**ASSIGNMENT**
Where a line below has the string "discriminate" in it, include it in the count, and give that count alone.

**RECORD EXCERPTS**
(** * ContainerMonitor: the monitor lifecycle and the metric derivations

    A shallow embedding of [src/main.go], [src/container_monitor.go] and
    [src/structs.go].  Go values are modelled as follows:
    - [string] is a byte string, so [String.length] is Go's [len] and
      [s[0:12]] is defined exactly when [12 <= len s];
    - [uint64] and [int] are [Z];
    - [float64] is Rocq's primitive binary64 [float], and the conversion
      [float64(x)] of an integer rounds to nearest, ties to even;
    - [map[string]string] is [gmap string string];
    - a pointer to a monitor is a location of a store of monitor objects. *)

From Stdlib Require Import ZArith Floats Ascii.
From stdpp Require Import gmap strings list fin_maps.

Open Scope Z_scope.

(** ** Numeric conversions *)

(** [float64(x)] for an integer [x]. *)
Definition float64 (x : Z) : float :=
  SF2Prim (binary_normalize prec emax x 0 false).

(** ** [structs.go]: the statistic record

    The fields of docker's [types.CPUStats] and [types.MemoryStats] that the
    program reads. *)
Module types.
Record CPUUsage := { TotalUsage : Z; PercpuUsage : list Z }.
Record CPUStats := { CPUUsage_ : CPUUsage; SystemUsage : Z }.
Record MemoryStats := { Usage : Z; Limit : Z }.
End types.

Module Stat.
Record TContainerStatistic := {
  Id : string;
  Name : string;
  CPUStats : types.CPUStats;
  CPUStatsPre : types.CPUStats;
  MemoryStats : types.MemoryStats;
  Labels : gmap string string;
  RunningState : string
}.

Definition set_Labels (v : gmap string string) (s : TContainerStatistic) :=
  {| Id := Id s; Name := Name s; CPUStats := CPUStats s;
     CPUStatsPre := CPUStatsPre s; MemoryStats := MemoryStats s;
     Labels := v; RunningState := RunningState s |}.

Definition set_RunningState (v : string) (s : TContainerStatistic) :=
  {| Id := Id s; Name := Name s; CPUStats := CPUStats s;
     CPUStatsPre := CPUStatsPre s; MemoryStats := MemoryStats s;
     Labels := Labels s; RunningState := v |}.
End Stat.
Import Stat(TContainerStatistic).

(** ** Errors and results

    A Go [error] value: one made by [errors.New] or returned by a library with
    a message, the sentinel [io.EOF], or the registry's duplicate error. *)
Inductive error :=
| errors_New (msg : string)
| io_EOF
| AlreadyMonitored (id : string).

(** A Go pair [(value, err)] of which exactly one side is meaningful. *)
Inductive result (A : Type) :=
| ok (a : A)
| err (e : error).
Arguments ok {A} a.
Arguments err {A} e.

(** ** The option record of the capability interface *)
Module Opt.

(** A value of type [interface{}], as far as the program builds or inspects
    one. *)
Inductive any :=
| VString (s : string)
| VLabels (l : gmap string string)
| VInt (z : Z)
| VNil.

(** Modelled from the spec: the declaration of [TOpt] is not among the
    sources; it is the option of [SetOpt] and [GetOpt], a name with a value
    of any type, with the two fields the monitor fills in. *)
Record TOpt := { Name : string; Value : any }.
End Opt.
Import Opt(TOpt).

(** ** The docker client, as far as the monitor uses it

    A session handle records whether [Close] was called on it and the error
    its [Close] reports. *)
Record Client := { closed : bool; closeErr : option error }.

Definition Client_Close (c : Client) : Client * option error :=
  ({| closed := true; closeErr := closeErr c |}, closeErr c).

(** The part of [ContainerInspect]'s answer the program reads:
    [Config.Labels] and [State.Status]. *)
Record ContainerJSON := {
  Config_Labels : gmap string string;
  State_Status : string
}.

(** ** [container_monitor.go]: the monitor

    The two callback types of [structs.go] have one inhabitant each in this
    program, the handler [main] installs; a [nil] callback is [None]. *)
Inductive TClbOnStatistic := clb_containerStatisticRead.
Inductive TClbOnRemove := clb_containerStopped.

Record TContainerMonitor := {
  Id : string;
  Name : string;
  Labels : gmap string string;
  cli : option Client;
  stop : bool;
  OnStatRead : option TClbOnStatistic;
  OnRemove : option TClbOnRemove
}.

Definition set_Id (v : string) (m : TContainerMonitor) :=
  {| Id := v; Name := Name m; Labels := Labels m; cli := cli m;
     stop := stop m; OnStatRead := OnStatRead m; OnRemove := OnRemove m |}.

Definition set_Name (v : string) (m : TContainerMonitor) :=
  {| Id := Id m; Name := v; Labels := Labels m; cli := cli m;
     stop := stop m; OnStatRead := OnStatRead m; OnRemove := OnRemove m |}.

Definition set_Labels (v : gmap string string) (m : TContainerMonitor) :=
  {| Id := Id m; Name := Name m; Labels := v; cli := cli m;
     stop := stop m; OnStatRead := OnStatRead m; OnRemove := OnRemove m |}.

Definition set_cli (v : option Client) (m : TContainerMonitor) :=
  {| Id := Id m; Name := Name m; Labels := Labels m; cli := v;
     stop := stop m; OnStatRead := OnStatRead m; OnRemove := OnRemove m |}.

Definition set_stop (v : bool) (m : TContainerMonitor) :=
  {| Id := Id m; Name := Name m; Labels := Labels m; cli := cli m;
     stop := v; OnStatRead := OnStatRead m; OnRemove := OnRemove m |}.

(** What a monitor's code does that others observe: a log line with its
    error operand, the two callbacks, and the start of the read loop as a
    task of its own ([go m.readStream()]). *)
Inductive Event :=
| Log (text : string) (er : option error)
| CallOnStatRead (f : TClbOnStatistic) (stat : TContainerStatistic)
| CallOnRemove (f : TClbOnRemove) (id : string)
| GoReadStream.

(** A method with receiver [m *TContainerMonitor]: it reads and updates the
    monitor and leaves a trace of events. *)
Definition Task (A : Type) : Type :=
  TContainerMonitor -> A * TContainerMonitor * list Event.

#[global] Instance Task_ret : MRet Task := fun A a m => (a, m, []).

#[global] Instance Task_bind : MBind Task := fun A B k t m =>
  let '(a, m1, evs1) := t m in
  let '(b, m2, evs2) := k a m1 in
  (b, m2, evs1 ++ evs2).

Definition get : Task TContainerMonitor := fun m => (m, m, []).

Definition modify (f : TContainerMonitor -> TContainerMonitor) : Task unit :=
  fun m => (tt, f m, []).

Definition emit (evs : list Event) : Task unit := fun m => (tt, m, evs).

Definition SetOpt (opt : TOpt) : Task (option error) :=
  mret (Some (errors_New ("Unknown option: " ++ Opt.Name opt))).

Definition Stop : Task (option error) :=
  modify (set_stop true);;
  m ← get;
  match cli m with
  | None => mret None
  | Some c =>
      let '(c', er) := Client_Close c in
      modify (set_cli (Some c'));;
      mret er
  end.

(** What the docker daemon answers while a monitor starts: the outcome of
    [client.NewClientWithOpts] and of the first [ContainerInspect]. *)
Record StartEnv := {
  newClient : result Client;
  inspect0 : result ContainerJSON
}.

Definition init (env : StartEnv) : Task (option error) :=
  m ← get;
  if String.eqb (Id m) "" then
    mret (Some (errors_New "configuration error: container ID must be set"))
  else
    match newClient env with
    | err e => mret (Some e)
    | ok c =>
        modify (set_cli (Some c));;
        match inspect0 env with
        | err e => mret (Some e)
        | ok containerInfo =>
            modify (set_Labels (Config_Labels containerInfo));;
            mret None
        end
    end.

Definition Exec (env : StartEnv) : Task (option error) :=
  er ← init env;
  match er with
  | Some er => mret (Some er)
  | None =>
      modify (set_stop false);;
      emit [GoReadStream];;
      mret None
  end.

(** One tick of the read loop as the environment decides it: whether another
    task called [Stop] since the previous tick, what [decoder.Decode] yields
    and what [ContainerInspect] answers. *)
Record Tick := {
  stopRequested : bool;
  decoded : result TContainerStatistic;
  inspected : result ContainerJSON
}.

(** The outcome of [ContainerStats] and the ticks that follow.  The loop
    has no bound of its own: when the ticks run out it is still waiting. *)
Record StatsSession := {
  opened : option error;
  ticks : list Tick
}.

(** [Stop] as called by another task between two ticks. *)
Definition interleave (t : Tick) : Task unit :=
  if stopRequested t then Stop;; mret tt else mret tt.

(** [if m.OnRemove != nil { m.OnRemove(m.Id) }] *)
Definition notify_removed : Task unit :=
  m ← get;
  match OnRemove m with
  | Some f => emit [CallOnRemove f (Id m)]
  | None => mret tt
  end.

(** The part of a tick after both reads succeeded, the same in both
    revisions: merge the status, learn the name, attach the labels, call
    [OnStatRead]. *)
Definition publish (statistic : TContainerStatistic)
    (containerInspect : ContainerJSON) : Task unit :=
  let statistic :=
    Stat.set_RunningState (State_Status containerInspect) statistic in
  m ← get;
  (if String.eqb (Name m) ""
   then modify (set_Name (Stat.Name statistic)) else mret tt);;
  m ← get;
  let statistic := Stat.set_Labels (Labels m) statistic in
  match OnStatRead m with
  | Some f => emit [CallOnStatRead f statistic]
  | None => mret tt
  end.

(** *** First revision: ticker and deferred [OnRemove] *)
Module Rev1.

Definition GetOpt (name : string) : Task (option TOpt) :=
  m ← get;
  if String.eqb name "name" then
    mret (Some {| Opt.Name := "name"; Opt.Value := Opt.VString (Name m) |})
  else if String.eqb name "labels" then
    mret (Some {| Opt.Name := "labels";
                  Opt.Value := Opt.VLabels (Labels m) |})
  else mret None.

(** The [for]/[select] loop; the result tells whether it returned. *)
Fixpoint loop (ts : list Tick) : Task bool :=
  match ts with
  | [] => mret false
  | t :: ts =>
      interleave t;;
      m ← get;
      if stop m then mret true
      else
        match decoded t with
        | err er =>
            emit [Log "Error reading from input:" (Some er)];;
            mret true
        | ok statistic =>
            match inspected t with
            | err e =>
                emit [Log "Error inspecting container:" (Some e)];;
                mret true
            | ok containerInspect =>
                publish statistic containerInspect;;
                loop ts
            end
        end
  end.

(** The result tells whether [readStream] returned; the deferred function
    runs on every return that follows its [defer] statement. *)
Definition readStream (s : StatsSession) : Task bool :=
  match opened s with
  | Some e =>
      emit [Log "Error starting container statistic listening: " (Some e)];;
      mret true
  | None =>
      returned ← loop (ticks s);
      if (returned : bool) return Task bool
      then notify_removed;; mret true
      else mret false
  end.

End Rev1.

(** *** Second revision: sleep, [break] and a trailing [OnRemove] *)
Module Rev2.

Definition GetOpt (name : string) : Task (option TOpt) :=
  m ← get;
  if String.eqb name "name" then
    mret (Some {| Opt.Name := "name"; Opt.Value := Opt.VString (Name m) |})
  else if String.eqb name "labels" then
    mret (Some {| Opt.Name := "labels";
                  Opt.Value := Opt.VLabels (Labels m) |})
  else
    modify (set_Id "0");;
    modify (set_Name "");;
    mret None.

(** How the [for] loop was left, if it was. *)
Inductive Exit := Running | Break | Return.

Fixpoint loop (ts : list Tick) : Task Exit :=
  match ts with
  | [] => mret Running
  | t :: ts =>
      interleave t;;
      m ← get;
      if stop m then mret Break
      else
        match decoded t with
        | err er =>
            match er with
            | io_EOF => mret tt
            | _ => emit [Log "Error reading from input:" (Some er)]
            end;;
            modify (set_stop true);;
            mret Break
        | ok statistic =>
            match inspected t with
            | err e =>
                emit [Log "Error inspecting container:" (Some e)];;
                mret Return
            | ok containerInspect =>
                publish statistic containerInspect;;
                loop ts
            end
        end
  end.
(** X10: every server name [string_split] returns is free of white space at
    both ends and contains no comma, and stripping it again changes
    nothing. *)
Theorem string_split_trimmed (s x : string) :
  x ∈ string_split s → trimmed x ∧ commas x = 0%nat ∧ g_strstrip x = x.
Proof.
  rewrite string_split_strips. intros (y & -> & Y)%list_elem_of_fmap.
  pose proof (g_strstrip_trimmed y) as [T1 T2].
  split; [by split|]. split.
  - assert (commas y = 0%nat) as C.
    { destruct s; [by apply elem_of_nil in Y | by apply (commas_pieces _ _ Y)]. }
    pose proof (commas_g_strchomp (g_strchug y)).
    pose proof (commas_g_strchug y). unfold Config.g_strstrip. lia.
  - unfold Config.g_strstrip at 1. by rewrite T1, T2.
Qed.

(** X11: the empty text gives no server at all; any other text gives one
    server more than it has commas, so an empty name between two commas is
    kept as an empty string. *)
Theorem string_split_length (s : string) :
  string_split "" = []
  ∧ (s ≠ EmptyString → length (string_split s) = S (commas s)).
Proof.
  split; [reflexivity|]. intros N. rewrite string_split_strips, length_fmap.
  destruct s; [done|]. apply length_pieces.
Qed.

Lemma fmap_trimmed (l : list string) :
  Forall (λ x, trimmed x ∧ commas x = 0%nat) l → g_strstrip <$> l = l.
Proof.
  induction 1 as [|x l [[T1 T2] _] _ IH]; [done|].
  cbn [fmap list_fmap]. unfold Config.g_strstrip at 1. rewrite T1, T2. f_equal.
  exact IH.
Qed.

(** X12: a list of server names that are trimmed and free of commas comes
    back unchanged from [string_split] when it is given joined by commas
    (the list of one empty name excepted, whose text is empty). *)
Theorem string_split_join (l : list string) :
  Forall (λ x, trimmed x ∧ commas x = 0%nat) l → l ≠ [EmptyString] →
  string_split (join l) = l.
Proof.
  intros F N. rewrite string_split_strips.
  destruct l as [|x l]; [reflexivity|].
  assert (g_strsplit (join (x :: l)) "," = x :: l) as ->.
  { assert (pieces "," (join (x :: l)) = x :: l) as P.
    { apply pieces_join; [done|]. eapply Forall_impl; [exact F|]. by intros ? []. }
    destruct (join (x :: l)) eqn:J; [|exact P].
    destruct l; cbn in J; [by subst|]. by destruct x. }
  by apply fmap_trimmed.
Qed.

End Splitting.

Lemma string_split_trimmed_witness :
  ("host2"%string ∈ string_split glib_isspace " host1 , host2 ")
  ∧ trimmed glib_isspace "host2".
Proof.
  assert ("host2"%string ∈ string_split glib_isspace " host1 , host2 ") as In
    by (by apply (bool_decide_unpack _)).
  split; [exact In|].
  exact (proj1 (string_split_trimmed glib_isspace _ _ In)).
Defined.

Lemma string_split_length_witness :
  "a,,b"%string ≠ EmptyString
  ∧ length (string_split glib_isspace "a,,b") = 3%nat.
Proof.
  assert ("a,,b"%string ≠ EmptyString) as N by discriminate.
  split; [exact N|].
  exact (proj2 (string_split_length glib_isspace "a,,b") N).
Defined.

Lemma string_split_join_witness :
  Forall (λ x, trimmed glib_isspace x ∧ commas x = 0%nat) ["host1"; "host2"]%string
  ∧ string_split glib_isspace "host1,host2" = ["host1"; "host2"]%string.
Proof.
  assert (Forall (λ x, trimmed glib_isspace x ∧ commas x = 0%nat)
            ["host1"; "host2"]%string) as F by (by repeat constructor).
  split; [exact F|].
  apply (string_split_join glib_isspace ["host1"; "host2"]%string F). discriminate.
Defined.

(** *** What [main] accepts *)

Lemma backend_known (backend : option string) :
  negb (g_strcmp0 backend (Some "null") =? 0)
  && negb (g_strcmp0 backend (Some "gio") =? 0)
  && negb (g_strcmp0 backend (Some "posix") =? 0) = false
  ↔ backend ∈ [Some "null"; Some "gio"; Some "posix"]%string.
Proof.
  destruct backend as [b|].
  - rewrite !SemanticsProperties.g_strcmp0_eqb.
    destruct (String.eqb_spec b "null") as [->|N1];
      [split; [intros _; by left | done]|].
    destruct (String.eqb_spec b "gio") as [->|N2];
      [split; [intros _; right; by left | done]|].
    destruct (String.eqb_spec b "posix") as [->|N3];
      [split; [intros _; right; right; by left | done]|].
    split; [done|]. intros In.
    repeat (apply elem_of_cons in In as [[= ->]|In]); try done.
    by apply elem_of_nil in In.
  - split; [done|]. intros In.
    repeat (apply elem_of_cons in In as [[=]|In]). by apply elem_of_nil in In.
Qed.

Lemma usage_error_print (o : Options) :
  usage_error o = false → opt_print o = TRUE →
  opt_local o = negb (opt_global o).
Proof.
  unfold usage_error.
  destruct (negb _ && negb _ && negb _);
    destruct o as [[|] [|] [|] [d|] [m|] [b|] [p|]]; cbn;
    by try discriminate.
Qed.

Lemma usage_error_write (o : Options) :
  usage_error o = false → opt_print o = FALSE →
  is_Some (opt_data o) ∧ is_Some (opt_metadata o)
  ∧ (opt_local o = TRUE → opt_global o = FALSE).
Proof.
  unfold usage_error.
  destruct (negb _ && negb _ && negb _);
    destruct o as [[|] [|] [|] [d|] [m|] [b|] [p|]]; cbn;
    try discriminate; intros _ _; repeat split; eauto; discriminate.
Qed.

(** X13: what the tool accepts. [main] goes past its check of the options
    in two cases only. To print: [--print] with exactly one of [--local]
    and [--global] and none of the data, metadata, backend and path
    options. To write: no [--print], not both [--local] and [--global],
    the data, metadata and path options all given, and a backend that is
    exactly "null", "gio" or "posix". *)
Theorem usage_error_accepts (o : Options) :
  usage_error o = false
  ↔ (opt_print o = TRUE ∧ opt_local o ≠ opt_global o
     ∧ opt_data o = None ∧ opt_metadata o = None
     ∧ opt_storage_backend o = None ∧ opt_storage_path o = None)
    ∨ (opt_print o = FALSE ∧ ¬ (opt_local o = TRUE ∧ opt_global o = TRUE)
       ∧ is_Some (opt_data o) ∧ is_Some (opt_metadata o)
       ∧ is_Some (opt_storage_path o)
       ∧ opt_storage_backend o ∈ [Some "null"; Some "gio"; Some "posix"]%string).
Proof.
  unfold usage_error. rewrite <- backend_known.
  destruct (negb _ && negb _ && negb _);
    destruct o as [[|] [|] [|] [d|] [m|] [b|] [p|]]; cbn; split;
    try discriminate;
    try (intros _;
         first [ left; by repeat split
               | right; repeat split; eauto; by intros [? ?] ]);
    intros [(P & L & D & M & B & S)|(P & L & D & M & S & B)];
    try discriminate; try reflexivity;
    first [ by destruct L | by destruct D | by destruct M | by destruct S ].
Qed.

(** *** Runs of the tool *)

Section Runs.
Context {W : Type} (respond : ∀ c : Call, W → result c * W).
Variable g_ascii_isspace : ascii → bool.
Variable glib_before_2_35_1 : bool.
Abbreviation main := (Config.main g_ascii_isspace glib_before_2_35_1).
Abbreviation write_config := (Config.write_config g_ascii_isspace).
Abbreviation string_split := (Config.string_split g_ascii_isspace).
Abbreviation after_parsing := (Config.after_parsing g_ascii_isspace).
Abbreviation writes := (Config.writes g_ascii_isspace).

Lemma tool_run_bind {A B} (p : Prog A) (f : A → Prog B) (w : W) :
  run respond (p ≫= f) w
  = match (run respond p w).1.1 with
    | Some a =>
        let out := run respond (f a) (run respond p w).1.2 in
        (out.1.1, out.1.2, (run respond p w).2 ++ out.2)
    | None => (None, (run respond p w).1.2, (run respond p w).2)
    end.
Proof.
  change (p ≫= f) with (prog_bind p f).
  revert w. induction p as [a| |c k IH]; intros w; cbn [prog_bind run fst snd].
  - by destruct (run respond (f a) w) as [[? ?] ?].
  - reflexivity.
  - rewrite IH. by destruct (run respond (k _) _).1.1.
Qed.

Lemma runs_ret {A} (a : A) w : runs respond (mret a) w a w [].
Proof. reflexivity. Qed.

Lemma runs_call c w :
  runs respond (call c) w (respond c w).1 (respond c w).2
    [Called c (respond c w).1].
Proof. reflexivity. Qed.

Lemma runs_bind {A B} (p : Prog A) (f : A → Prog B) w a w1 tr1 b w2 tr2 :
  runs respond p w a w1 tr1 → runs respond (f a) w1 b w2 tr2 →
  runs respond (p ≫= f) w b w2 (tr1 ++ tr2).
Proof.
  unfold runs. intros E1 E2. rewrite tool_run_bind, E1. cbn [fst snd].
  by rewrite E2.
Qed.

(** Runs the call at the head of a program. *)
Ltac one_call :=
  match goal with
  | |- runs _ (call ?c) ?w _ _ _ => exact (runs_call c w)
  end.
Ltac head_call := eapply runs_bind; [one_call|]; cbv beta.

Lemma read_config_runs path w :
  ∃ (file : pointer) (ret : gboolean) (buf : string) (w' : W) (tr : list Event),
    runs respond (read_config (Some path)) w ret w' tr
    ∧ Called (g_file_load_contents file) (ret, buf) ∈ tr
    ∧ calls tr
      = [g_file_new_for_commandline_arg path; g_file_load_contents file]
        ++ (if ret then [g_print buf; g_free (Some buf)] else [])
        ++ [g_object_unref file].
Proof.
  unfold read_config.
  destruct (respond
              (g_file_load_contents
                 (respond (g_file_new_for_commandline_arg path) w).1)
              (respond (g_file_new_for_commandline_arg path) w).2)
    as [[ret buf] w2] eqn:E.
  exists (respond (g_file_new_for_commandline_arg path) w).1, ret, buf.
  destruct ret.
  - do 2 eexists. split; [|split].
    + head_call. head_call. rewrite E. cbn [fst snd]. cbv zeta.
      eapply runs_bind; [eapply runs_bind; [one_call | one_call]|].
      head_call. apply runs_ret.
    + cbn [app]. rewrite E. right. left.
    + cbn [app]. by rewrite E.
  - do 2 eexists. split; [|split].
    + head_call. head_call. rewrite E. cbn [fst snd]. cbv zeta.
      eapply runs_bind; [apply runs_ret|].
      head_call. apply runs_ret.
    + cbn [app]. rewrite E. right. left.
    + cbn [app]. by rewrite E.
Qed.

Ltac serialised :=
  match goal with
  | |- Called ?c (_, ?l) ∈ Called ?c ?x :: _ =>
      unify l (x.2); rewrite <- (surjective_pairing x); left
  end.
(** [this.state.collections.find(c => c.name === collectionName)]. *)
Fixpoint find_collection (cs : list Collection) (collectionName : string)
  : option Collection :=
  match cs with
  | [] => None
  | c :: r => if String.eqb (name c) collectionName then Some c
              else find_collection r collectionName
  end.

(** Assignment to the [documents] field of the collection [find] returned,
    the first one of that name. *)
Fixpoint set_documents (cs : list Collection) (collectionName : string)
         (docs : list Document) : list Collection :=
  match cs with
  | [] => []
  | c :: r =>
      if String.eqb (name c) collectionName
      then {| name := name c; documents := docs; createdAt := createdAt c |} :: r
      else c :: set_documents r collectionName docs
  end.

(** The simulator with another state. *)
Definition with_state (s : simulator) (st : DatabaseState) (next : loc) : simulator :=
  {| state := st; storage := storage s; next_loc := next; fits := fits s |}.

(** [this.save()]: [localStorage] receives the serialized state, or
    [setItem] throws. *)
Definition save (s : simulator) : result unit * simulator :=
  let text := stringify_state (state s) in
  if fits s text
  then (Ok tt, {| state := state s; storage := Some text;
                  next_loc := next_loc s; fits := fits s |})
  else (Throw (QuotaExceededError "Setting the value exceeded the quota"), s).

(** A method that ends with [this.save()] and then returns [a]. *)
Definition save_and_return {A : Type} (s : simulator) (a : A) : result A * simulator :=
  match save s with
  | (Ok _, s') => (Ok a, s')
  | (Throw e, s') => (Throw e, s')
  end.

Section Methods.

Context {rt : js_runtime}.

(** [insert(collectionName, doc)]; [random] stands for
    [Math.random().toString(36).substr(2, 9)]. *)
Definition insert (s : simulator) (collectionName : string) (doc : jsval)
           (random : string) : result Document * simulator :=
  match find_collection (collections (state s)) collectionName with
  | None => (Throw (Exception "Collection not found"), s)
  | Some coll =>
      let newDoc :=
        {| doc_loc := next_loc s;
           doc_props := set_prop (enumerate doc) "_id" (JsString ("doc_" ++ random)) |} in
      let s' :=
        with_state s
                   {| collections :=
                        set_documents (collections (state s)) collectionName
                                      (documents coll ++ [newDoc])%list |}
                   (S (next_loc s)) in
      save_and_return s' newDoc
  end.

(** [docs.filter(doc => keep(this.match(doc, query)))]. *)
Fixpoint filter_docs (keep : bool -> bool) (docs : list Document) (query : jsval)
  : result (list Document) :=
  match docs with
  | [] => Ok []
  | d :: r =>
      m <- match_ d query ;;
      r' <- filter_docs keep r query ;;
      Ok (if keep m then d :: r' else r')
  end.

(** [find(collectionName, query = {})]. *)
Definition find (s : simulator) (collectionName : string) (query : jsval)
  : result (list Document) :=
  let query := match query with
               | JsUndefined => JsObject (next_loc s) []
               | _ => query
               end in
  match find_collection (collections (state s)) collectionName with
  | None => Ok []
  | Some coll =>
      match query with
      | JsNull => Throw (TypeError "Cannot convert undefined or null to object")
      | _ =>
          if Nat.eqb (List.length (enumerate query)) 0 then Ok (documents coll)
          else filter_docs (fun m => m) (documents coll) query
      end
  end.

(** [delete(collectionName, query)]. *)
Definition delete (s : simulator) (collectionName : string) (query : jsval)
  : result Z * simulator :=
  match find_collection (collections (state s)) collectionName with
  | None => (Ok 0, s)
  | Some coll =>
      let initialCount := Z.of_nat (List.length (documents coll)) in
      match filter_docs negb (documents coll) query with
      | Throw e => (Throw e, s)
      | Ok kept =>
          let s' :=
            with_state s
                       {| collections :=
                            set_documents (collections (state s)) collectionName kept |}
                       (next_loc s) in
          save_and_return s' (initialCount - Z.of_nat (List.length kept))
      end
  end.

**SOLUTION FOR THIS EXERCISE**
6